(* ===== verification/IndexInterface.v ===== *)
(** What the index thread needs of the torrent catalog: the operations it calls,
    why its loops over the queues end, and what becomes of the documents it takes
    out of them.  Its theorems are proved for any catalog that keeps these
    promises; [IndexedCatalog] shows that the torrent catalog does. *)
From S2P Require Import Prelude NodeIdentity Krpc TorrentInfo Catalog Tasks TaskLoops.

(** The methods of [TorrentCatalog] that [search_indexer.py] calls, on a state [K]
    that also holds what the catalog's clock reads. *)
Class IndexCatalog (K : Type) := {
  catalog_drain_index_documents : nat -> task K (list index_snapshot_t);
  catalog_requeue_index_documents : list index_snapshot_t -> task K unit;
  catalog_mark_index_written : index_snapshot_t -> index_base_t -> task K unit;
  catalog_drain_index_counters : nat -> task K (list index_snapshot_t);
  catalog_requeue_index_counters : list index_snapshot_t -> task K unit;
  catalog_mark_counters_written : list index_snapshot_t -> task K unit;
  catalog_reset_index_base : bytes -> task K unit;
  catalog_set_database_check : bool -> task K unit;
  catalog_pending_database_checks : nat -> task K (list bytes);
  catalog_apply_database_checks : list bytes -> list (bytes * index_base_t) -> task K unit;
  catalog_index_backlog : task K (Z * Z * Z) }.

(** ** The loops end *)

(** From [k] to [k'] the other threads have come nearer to their rest, or what is
    left has become less, or is no more. *)
Definition fewer {K} (busy left : K -> nat) (k k' : K) : Prop :=
  busy k' < busy k \/ busy k' = busy k /\ left k' < left k.
Definition no_more {K} (busy left : K -> nat) (k k' : K) : Prop :=
  busy k' < busy k \/ busy k' = busy k /\ left k' <= left k.

(** A call that runs to an end and, if it returns, adds nothing. *)
Definition adds_none {K A} (busy left : K -> nat) (m : task K A) : Prop := forall k,
  tri m (fun _ k' => no_more busy left k k') (fun e _ => e <> Diverge) k.

(** [busy]: how long the other threads go on; when they are at rest a batch that
    is taken out of a queue makes it shorter, and what follows adds nothing. *)
Class IndexCatalogDrains (K : Type) `{IndexCatalog K} := {
  busy : K -> nat;
  documents_left : K -> nat;
  counters_left : K -> nat;
  law_documents_fewer n k : tri (catalog_drain_index_documents n)
    (fun l k' => l = [] \/ fewer busy documents_left k k') (fun e _ => e <> Diverge) k;
  law_mark_written_adds_none s base : adds_none busy documents_left (catalog_mark_index_written s base);
  law_counters_fewer n k : tri (catalog_drain_index_counters n)
    (fun l k' => l = [] \/ fewer busy counters_left k k') (fun e _ => e <> Diverge) k;
  law_mark_counters_adds_none l : adds_none busy counters_left (catalog_mark_counters_written l);
  law_reset_adds_none h : adds_none busy counters_left (catalog_reset_index_base h);
  law_requeue_documents_ends l : terminates (catalog_requeue_index_documents l);
  law_requeue_counters_ends l : terminates (catalog_requeue_index_counters l);
  law_set_check_ends b : terminates (catalog_set_database_check b);
  law_pending_ends n : terminates (catalog_pending_database_checks n);
  law_apply_ends l found : terminates (catalog_apply_database_checks l found) }.

(** ** No document is lost *)

(** A snapshot of a torrent with metadata that the database can store: its size
    and the differences of its counters are those of a real torrent, far from the
    ends of 64 bits. *)
Definition storable (m : torrent_metadata) : Prop :=
  length (md_info_hash m) = NODE_ID_LENGTH /\ (0 <= md_total_size m)%Z /\ (0 < md_piece_length m)%Z /\
  (0 <= md_file_count m < 2 ^ 63)%Z.
Record snapshot_ok (s : index_snapshot_t) : Prop := SnapshotOk {
  sok_hash : length (snap_info_hash s) = NODE_ID_LENGTH;
  sok_metadata : exists m, snap_metadata s = Some m /\ storable (metadata_value m);
  sok_seen : (0 <= snap_seen_delta s < 2 ^ 63)%Z;
  sok_announce : (0 <= snap_announce_delta s < 2 ^ 63)%Z;
  sok_base : forall b, snap_base s = Some b -> (0 <= b.1.1)%Z }.

(** [index_ok wanted stored checks hand k]: the catalog is in order; [stored] are
    the hashes with a row in the database, [checks] tells whether new hashes wait
    for a check, [hand] are the snapshots that were taken out of the queue of
    documents and neither written nor put back yet.  A [wanted]
    torrent, and every one whose metadata is in memory, waits in the queue or is
    in hand or stored, unless the queue has overflowed. *)
Class IndexCatalogLaws (K : Type) `{IndexCatalog K} := {
  queued : K -> bytes -> Prop;
  overflowed : K -> Prop;
  in_memory : K -> bytes -> Prop;
  awaits_check : K -> bytes -> Prop;
  index_ok : (bytes -> Prop) -> (bytes -> Prop) -> bool -> list index_snapshot_t -> K -> Prop;
  index_ok_told W D on hand k h :
    index_ok W D on hand k -> W h \/ in_memory k h ->
    overflowed k \/ queued k h \/ h ∈ snap_info_hash <$> hand \/ D h;
  index_ok_stored W (D D' : bytes -> Prop) on hand k :
    (forall h, D h -> D' h) -> index_ok W D on hand k -> index_ok W D' on hand k;
  law_drain_documents W D on k n :
    index_ok W D on [] k ->
    tri (catalog_drain_index_documents n) (fun l k' => index_ok W D on l k' /\ Forall snapshot_ok l /\
      NoDup (snap_info_hash <$> l) /\ (l = [] -> 1 <= n -> forall h, ~ queued k' h)) (fun _ _ => False) k;
  law_requeue_documents W D on l k :
    index_ok W D on l k -> tri (catalog_requeue_index_documents l) (fun _ => index_ok W D on []) (fun _ _ => False) k;
  law_mark_written W (D : bytes -> Prop) on s l base k :
    index_ok W D on (s :: l) k -> D (snap_info_hash s) -> (0 <= base.1.1)%Z ->
    tri (catalog_mark_index_written s base) (fun _ => index_ok W D on l) (fun _ _ => False) k;
  law_set_check W D on b k :
    index_ok W D on [] k -> tri (catalog_set_database_check b) (fun _ => index_ok W D b []) (fun _ _ => False) k;
  law_pending_checks W D on n k :
    index_ok W D on [] k -> tri (catalog_pending_database_checks n)
      (fun l k' => index_ok W D on [] k' /\ Forall (fun h => length h = NODE_ID_LENGTH) l) (fun _ _ => False) k;
  law_apply_checks W (D : bytes -> Prop) on l found k :
    index_ok W D on [] k -> Forall (fun h => length h = NODE_ID_LENGTH) l ->
    Forall (fun hb => D hb.1 /\ (0 <= hb.2.1.1)%Z) found ->
    tri (catalog_apply_database_checks l found)
      (fun _ k' => index_ok W D on [] k' /\ Forall (fun h => ~ awaits_check k' h) l) (fun _ _ => False) k }.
+++++
* DIRECTIONS:
The required result is an exact repeat of the records above from the line containing "law_set_check W D" to their final line.

* SOLUTION:
  law_set_check W D on b k :
    index_ok W D on [] k -> tri (catalog_set_database_check b) (fun _ => index_ok W D b []) (fun _ _ => False) k;
  law_pending_checks W D on n k :
    index_ok W D on [] k -> tri (catalog_pending_database_checks n)
      (fun l k' => index_ok W D on [] k' /\ Forall (fun h => length h = NODE_ID_LENGTH) l) (fun _ _ => False) k;
  law_apply_checks W (D : bytes -> Prop) on l found k :
    index_ok W D on [] k -> Forall (fun h => length h = NODE_ID_LENGTH) l ->
    Forall (fun hb => D hb.1 /\ (0 <= hb.2.1.1)%Z) found ->
    tri (catalog_apply_database_checks l found)
      (fun _ k' => index_ok W D on [] k' /\ Forall (fun h => ~ awaits_check k' h) l) (fun _ _ => False) k }.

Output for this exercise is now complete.